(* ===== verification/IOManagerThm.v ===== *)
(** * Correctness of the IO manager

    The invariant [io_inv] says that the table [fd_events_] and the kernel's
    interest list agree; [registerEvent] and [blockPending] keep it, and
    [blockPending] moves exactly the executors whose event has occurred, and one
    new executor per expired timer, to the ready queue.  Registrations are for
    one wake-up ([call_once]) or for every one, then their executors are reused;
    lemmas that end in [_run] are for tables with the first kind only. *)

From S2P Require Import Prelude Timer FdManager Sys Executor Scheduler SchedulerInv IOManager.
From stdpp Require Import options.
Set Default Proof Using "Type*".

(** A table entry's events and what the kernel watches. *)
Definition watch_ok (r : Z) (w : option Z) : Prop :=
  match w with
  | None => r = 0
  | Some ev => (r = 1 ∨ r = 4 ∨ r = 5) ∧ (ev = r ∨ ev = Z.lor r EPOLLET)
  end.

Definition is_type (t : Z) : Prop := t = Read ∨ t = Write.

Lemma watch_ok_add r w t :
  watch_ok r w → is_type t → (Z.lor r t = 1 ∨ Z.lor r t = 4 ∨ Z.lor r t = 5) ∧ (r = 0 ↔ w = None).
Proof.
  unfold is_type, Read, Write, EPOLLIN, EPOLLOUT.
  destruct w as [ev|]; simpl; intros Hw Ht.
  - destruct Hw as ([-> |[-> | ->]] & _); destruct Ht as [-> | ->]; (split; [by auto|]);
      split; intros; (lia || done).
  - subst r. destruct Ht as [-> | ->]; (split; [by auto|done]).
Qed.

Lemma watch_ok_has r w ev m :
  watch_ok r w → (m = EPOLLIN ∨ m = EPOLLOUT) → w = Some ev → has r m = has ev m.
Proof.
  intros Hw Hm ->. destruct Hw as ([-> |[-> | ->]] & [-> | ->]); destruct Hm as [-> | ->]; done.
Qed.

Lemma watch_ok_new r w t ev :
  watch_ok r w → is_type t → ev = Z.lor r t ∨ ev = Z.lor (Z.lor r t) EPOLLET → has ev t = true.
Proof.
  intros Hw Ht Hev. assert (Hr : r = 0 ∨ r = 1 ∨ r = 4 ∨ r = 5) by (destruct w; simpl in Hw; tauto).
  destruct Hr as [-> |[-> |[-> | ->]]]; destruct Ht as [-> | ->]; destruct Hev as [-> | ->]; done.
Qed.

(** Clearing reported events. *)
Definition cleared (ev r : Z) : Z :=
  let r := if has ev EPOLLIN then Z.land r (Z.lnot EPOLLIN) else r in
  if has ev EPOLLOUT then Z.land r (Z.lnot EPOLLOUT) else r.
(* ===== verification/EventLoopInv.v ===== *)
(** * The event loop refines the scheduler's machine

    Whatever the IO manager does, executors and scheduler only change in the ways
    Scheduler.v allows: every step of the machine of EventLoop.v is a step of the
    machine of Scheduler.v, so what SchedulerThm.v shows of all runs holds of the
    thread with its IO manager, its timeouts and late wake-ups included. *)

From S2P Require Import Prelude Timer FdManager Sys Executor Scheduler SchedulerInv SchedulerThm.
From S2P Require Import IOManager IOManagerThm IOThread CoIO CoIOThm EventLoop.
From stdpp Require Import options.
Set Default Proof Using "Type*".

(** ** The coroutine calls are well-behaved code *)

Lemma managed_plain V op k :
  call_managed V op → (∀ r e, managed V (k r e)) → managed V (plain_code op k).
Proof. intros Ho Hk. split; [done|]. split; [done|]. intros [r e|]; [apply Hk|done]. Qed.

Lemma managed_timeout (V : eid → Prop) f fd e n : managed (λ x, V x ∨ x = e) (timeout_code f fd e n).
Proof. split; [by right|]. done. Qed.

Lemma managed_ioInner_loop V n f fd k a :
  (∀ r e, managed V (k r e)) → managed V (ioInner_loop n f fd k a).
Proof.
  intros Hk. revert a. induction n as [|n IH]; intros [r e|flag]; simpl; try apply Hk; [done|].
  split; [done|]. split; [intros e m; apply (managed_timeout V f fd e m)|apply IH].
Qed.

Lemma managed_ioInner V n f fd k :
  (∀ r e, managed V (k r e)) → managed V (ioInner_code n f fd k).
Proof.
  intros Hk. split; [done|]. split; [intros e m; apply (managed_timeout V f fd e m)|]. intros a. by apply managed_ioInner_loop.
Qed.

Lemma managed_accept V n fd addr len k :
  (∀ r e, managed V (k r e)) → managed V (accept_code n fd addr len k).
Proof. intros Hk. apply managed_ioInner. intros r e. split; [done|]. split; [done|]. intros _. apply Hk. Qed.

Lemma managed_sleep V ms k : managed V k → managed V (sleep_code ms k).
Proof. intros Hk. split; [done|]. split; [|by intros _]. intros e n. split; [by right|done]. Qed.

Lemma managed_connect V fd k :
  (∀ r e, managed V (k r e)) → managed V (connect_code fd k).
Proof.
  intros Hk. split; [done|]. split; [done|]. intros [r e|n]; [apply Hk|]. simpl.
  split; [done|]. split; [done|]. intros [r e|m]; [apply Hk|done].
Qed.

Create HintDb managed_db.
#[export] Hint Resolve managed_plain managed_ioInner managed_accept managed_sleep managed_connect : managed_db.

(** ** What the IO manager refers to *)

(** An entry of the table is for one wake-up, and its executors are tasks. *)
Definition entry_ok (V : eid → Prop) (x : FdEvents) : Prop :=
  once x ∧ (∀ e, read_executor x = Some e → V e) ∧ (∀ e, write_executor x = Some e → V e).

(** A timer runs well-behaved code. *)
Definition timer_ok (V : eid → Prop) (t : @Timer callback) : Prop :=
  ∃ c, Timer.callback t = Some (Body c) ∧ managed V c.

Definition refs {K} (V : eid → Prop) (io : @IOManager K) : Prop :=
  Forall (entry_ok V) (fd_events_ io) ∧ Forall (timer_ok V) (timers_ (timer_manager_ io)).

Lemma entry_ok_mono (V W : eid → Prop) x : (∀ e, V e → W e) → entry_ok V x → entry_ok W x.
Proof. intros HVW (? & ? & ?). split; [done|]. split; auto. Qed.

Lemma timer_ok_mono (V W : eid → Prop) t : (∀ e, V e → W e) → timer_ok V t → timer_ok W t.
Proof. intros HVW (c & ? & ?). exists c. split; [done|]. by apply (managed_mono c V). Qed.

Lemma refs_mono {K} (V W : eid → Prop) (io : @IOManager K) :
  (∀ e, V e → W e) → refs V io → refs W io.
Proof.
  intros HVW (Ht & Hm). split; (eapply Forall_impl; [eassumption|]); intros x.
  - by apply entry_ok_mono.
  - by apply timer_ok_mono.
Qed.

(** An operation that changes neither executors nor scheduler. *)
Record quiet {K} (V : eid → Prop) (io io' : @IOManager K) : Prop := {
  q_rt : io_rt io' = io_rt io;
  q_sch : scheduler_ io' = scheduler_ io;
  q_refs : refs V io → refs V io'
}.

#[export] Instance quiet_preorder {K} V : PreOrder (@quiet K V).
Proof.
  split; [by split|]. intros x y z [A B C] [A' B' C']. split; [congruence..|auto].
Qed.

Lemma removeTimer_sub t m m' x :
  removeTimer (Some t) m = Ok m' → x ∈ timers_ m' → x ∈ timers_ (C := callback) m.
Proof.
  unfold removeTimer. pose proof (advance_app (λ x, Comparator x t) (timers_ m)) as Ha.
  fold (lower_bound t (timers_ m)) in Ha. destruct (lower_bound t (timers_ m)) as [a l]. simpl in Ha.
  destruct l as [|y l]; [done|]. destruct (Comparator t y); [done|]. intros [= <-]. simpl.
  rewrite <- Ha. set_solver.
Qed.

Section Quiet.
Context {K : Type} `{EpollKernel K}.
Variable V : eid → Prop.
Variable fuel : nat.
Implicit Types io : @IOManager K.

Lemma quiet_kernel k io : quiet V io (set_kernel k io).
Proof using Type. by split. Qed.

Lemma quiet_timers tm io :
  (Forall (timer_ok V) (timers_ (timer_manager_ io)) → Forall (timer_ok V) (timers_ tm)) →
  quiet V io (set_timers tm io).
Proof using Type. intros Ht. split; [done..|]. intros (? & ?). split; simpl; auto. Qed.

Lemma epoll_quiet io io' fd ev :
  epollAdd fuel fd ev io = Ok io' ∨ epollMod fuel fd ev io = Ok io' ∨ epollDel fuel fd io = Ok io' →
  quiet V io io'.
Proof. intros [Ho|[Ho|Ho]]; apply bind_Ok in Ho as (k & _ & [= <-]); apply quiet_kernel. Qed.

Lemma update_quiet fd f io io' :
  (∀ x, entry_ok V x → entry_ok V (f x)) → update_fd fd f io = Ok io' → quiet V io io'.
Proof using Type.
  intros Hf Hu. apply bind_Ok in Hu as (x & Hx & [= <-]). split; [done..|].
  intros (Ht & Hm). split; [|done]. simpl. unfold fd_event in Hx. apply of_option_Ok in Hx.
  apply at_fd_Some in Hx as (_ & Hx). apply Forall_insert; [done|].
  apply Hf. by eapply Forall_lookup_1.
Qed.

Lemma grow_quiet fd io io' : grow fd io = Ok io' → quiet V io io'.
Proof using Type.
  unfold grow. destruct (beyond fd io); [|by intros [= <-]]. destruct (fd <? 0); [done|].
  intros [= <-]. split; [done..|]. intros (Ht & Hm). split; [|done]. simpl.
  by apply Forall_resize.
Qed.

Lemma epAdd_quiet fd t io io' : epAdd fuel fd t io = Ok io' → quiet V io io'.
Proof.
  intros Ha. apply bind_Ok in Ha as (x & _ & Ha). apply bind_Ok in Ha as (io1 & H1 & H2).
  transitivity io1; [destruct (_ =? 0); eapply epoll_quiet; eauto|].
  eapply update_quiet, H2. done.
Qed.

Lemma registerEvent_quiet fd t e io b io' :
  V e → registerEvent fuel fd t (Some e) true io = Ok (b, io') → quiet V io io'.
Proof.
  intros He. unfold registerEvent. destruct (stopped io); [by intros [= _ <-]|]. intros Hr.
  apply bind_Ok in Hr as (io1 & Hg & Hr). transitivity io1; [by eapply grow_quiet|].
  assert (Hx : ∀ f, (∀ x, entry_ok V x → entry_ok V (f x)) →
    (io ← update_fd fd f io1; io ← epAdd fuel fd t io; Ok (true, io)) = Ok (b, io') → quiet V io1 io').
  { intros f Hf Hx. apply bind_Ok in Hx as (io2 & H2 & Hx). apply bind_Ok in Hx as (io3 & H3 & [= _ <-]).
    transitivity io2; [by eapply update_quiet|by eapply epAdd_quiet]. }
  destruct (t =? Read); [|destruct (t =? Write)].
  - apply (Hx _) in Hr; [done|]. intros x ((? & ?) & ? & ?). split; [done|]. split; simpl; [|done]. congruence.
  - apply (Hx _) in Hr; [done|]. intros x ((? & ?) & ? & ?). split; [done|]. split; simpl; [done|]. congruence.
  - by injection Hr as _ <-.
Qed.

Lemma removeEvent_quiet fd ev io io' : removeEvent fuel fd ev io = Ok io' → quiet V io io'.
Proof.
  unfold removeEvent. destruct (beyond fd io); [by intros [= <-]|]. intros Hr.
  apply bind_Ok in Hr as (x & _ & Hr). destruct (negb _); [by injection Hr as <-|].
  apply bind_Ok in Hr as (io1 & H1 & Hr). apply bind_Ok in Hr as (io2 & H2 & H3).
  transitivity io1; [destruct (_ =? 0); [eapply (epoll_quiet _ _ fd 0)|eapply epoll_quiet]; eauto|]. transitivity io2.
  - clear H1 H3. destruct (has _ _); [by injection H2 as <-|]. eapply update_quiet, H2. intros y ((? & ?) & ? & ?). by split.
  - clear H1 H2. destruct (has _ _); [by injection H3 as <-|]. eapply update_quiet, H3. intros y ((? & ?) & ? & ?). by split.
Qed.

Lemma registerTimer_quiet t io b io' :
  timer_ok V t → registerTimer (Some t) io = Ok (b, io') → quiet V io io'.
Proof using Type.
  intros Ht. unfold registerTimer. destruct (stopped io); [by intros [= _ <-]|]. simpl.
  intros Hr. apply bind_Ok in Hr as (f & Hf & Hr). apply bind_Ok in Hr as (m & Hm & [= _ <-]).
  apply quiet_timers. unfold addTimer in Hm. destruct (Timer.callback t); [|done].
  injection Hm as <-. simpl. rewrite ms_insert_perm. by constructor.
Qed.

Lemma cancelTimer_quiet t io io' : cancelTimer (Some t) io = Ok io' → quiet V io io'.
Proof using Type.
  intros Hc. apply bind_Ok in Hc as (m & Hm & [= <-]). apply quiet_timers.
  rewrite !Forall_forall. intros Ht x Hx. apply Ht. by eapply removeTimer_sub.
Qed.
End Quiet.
================
_Aim of the task:_ This exercise requires the lines of the entries containing the string "eauto".

_Answer to this task:_
  transitivity io1; [destruct (_ =? 0); eapply epoll_quiet; eauto|].
  transitivity io1; [destruct (_ =? 0); [eapply (epoll_quiet _ _ fd 0)|eapply epoll_quiet]; eauto|]. transitivity io2.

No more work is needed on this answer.